AIM OF THE TASK:
Only the lines from the one containing "- injection Hcred as ->. by apply Hloop." through the end of the listing are to be transcribed, exactly and with both ends included.

INPUT:
(** X3. An iteration from a root whose state is terminal (a root that [act]
    found in the tree) selects the root itself: [selection], [expansion]
    and [simulation] return with the engine as it was (no node is given a
    state, the game is not stepped, the tree gets no key), and
    [backpropagation] stops at once. The iteration returns and the engine
    is what it was, the store with its counters, the tree and the game
    included, but for the one draw of [random.choice] that
    [backpropagation] takes when the terminal state has no winner. *)
Theorem run_terminal_root fuel root w r s credited :
  heap w !! root = Some r → state r = Some s → done s = true →
  credited_player w (player s) = Some credited →
  selection np_log (S fuel) root w = (w, Ok (parent r, root))
  ∧ expansion (parent r) root w = (w, Ok root)
  ∧ simulation (S fuel) root w = (w, Ok (player s, reward s))
  ∧ run np_log (S fuel) root w
    = (match player s with
       | Some _ => w
       | None => set_tape (tail (tape w)) w
       end, Ok tt).
Proof.
  intros Hr Hs Hd Hcred.
  pose proof (selection_terminal fuel _ _ _ _ Hr Hs Hd) as Hsel.
  pose proof (expansion_run_evaluated (parent r) _ _ _ _ Hr Hs) as Hexp.
  pose proof (simulation_terminal (S fuel) _ _ _ _ Hr Hs Hd) as Hsim.
  split; [done|]. split; [done|]. split; [done|].
  unfold run. rewrite bind_run, Hsel, bind_run, Hexp, bind_run, Hsim.
  unfold backpropagation. rewrite bind_run.
  assert (∀ w1, heap w1 = heap w →
    backpropagation_loop (S fuel) root root credited (reward s) w1 = (w1, Ok tt))
    as Hloop.
  { intros w1 Hh1. rewrite <- Hh1 in Hr. cbn [backpropagation_loop].
    by rewrite bind_run, (node_ne_run _ _ _ _ _ _ _ Hr Hs Hr Hs), Z.eqb_refl. }
  destruct (player s) as [p|]; simpl in Hcred.
  - injection Hcred as ->. by apply Hloop.
  - rewrite bind_run. cbn [get]. rewrite (random_choice_run _ _ _ Hcred).
    by apply Hloop.
Qed.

ANSWER TO THE EXERCISE:
  - injection Hcred as ->. by apply Hloop.
  - rewrite bind_run. cbn [get]. rewrite (random_choice_run _ _ _ Hcred).
    by apply Hloop.
Qed.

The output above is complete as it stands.